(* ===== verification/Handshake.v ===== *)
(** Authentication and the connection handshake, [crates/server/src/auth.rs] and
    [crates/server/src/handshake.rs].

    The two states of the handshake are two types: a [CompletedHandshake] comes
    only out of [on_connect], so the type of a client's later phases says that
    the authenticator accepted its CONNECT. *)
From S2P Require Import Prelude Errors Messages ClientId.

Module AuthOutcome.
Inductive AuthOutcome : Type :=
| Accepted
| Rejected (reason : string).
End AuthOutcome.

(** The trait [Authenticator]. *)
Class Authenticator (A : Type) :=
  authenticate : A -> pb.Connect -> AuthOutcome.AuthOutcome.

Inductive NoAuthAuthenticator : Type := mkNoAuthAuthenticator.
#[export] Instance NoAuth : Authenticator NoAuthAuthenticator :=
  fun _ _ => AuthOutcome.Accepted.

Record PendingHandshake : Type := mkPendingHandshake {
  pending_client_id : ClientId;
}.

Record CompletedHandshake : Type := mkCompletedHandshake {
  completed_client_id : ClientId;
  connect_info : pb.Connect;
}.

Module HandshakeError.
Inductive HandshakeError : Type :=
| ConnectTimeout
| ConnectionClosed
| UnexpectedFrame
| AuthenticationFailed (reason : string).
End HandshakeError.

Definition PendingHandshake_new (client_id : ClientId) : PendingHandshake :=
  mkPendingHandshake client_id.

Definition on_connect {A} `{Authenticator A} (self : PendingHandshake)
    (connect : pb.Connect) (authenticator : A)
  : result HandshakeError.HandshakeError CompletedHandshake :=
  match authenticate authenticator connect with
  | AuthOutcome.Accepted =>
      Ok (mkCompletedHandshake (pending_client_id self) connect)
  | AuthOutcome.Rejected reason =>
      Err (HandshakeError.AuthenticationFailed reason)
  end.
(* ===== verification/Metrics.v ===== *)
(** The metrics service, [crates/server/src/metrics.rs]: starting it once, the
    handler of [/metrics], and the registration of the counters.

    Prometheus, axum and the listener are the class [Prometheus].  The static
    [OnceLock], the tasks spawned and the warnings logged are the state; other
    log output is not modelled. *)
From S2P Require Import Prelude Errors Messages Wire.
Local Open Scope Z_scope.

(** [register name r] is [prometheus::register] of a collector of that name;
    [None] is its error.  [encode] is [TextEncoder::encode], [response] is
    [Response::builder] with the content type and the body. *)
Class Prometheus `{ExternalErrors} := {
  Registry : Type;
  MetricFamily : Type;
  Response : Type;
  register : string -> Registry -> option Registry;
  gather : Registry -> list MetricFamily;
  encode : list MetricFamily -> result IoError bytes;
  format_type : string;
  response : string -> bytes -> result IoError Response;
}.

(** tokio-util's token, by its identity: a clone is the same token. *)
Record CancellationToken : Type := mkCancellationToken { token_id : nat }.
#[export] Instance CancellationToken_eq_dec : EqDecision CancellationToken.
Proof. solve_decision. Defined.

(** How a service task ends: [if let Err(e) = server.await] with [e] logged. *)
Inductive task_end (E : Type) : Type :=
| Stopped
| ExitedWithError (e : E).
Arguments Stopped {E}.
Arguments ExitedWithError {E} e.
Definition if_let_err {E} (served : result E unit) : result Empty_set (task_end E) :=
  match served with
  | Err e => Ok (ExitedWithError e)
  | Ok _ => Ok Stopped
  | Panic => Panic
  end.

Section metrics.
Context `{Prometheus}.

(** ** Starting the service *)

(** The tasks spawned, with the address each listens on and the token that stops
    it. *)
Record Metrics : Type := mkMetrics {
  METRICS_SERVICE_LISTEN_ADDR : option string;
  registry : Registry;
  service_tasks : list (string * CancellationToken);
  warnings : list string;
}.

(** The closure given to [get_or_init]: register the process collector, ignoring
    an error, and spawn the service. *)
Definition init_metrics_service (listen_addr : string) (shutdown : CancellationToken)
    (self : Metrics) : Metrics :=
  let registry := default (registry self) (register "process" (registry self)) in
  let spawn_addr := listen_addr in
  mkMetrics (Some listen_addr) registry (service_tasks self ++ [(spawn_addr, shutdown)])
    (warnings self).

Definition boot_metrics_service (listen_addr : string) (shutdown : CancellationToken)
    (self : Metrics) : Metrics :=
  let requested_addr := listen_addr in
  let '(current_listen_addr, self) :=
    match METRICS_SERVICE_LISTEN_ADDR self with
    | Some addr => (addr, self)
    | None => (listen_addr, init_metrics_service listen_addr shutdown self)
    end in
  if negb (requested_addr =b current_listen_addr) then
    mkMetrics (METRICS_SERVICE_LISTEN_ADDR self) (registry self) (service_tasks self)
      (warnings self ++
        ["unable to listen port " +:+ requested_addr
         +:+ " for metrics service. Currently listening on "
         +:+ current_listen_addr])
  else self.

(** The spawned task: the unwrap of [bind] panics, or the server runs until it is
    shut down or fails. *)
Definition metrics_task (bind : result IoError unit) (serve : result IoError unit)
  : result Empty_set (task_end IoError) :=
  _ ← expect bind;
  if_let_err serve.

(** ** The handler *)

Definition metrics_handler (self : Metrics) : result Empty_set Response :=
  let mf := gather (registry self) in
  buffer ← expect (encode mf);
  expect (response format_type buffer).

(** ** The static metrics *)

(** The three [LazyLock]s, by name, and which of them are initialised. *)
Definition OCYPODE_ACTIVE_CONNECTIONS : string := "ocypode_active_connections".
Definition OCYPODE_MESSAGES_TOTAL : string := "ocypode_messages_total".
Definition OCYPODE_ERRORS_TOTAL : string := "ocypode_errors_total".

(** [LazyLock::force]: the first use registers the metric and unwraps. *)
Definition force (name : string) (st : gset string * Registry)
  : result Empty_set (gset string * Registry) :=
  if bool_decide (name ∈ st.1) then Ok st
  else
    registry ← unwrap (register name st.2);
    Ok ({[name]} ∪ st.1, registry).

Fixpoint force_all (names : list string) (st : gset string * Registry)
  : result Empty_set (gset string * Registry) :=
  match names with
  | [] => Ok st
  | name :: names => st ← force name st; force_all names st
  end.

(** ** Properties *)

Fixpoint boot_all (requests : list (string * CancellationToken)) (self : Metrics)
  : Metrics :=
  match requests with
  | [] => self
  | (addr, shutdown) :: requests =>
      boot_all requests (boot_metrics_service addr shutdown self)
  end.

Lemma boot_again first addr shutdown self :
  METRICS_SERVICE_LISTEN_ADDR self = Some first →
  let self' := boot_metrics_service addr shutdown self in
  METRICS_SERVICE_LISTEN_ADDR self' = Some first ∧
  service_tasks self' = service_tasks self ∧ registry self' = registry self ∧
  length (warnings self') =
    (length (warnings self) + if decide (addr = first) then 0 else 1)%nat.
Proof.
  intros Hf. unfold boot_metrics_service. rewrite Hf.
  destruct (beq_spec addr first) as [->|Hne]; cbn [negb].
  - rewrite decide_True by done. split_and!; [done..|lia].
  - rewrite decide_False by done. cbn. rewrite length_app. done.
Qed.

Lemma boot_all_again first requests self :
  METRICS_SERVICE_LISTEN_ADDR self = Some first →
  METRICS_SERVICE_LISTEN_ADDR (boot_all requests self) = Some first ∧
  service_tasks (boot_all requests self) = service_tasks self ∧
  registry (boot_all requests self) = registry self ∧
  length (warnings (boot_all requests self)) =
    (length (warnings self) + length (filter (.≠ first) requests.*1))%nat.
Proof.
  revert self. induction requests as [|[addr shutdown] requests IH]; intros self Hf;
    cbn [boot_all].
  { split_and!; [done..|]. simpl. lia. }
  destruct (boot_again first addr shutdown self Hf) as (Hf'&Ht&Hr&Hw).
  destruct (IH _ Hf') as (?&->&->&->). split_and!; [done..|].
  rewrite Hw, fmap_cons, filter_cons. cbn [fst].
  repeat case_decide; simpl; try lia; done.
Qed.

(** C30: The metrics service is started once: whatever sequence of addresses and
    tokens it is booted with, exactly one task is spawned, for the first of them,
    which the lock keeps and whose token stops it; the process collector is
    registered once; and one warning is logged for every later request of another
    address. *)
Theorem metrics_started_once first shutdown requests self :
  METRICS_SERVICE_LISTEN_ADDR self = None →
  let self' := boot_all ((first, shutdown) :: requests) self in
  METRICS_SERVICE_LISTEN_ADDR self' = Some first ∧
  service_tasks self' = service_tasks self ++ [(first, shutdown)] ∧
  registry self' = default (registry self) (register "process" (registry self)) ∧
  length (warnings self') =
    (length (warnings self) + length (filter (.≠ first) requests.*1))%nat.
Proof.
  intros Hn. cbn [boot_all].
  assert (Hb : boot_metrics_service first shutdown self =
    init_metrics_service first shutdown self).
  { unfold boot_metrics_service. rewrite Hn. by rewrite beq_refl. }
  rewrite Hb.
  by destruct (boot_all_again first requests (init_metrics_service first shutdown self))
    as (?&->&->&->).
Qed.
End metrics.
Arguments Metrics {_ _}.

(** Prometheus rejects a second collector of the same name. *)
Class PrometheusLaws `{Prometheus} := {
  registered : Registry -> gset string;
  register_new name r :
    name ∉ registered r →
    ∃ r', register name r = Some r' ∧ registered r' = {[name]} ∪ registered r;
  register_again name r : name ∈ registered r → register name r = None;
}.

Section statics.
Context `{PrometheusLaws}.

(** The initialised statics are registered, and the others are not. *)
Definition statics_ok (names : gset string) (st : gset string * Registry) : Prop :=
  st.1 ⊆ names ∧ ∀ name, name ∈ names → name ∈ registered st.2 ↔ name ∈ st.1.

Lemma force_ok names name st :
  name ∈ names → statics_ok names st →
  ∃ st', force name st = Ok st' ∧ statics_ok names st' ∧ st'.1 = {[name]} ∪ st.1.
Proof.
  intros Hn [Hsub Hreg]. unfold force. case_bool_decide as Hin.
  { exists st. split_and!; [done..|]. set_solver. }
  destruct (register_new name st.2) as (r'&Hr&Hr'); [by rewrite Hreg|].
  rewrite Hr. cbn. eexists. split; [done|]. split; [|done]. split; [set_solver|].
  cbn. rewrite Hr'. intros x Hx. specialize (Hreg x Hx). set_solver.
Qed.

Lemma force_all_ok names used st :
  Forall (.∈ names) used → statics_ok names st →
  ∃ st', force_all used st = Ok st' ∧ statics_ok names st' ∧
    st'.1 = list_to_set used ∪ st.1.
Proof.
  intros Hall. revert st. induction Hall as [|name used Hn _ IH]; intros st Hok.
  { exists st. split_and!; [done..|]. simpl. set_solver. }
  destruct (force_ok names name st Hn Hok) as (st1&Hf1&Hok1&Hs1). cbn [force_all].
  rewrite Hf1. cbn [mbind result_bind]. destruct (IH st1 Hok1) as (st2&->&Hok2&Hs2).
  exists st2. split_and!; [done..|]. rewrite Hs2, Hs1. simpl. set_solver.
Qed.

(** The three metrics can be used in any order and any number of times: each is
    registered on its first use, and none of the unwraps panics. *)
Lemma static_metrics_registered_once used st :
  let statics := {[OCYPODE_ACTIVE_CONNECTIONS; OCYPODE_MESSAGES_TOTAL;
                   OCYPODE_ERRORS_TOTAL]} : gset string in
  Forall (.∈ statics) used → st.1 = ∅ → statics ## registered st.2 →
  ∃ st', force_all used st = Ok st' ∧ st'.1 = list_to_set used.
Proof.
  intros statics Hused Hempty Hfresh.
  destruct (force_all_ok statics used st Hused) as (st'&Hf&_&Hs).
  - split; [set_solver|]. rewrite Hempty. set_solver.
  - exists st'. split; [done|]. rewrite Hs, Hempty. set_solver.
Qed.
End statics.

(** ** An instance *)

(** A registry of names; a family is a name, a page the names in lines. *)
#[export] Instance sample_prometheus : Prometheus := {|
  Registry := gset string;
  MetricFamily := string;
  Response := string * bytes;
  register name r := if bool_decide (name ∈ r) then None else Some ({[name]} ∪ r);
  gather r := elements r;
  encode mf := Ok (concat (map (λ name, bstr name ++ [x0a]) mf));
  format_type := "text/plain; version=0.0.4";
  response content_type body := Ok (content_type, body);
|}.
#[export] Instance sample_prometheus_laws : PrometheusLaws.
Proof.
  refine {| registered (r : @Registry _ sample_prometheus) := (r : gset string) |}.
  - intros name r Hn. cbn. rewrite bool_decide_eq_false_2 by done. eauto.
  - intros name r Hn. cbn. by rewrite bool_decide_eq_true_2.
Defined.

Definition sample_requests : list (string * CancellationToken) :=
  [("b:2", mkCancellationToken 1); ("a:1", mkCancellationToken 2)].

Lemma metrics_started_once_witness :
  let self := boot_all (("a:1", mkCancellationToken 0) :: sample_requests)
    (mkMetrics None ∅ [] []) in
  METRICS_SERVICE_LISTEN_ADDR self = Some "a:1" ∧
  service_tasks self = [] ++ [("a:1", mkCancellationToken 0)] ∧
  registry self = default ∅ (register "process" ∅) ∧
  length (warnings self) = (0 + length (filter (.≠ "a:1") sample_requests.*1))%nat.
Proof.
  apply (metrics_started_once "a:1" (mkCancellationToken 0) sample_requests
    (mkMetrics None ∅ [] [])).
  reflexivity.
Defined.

→ WHAT IS EXPECTED: Retype, in the same exact form, the lines of the material above from the line holding "st', force name" through the line holding "destruct (force_all_ok statics".

→ YOUR RESPONSE:
  ∃ st', force name st = Ok st' ∧ statics_ok names st' ∧ st'.1 = {[name]} ∪ st.1.
Proof.
  intros Hn [Hsub Hreg]. unfold force. case_bool_decide as Hin.
  { exists st. split_and!; [done..|]. set_solver. }
  destruct (register_new name st.2) as (r'&Hr&Hr'); [by rewrite Hreg|].
  rewrite Hr. cbn. eexists. split; [done|]. split; [|done]. split; [set_solver|].
  cbn. rewrite Hr'. intros x Hx. specialize (Hreg x Hx). set_solver.
Qed.

Lemma force_all_ok names used st :
  Forall (.∈ names) used → statics_ok names st →
  ∃ st', force_all used st = Ok st' ∧ statics_ok names st' ∧
    st'.1 = list_to_set used ∪ st.1.
Proof.
  intros Hall. revert st. induction Hall as [|name used Hn _ IH]; intros st Hok.
  { exists st. split_and!; [done..|]. simpl. set_solver. }
  destruct (force_ok names name st Hn Hok) as (st1&Hf1&Hok1&Hs1). cbn [force_all].
  rewrite Hf1. cbn [mbind result_bind]. destruct (IH st1 Hok1) as (st2&->&Hok2&Hs2).
  exists st2. split_and!; [done..|]. rewrite Hs2, Hs1. simpl. set_solver.
Qed.

(** The three metrics can be used in any order and any number of times: each is
    registered on its first use, and none of the unwraps panics. *)
Lemma static_metrics_registered_once used st :
  let statics := {[OCYPODE_ACTIVE_CONNECTIONS; OCYPODE_MESSAGES_TOTAL;
                   OCYPODE_ERRORS_TOTAL]} : gset string in
  Forall (.∈ statics) used → st.1 = ∅ → statics ## registered st.2 →
  ∃ st', force_all used st = Ok st' ∧ st'.1 = list_to_set used.
Proof.
  intros statics Hused Hempty Hfresh.
  destruct (force_all_ok statics used st Hused) as (st'&Hf&_&Hs).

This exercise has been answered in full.